#### Your instructions:
From the data below, repeat exactly the lines from the line with "update_json_file w json_path" to the line with "destruct (dict_get json_path", both included.
========================================================================
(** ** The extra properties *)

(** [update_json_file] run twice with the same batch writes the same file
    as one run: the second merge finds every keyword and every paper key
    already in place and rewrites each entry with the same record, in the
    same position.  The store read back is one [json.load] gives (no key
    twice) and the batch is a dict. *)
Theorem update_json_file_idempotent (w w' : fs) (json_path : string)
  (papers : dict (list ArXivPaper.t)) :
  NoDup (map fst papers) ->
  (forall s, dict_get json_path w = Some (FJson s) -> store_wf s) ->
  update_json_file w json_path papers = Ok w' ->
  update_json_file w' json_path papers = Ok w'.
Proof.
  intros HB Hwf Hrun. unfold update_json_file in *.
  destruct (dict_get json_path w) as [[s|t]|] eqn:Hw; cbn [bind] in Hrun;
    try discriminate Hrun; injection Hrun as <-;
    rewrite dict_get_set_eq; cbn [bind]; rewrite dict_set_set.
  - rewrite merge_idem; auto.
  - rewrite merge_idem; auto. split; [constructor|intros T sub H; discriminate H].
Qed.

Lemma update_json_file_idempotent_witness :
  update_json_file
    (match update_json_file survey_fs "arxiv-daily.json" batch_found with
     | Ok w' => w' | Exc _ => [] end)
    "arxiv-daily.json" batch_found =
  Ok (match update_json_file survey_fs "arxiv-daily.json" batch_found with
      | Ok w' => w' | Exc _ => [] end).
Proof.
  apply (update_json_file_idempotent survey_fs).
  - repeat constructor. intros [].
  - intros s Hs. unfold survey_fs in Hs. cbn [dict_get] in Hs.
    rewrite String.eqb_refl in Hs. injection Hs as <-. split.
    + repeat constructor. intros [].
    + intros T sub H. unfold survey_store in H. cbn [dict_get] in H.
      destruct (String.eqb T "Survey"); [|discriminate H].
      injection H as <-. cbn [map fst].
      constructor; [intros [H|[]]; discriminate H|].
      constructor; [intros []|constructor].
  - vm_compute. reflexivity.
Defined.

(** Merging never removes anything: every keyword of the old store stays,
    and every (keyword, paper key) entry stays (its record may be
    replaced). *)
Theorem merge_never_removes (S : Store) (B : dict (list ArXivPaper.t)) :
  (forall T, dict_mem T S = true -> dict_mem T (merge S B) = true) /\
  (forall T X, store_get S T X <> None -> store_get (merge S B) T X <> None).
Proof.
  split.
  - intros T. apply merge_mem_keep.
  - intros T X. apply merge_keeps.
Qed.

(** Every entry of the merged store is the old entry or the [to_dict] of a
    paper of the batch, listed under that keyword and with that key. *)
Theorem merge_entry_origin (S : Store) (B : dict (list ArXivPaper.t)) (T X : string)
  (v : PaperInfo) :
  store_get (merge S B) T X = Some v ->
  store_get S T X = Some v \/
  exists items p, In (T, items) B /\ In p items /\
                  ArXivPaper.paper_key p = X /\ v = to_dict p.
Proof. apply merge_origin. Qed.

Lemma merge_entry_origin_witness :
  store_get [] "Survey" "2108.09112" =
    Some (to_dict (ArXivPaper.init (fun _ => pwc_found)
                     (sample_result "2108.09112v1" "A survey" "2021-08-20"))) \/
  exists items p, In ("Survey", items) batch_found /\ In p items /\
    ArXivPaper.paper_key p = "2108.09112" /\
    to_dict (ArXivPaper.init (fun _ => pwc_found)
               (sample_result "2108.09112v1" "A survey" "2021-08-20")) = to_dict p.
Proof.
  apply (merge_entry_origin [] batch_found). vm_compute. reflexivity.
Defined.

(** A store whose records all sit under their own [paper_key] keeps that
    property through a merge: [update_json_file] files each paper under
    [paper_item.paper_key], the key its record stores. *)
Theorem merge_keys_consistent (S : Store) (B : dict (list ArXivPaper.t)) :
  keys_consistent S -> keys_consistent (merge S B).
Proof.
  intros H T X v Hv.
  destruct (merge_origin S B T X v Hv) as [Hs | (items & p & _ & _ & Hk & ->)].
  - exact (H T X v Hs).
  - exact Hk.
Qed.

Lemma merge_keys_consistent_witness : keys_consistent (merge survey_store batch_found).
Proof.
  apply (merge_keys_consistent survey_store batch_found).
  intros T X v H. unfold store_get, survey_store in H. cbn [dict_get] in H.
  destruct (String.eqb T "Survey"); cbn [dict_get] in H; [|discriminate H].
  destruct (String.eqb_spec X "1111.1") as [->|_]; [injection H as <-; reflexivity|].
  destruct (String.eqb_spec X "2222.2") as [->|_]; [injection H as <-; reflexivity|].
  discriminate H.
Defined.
========================================================================
#### Your solution:
  update_json_file w json_path papers = Ok w' ->
  update_json_file w' json_path papers = Ok w'.
Proof.
  intros HB Hwf Hrun. unfold update_json_file in *.
  destruct (dict_get json_path w) as [[s|t]|] eqn:Hw; cbn [bind] in Hrun;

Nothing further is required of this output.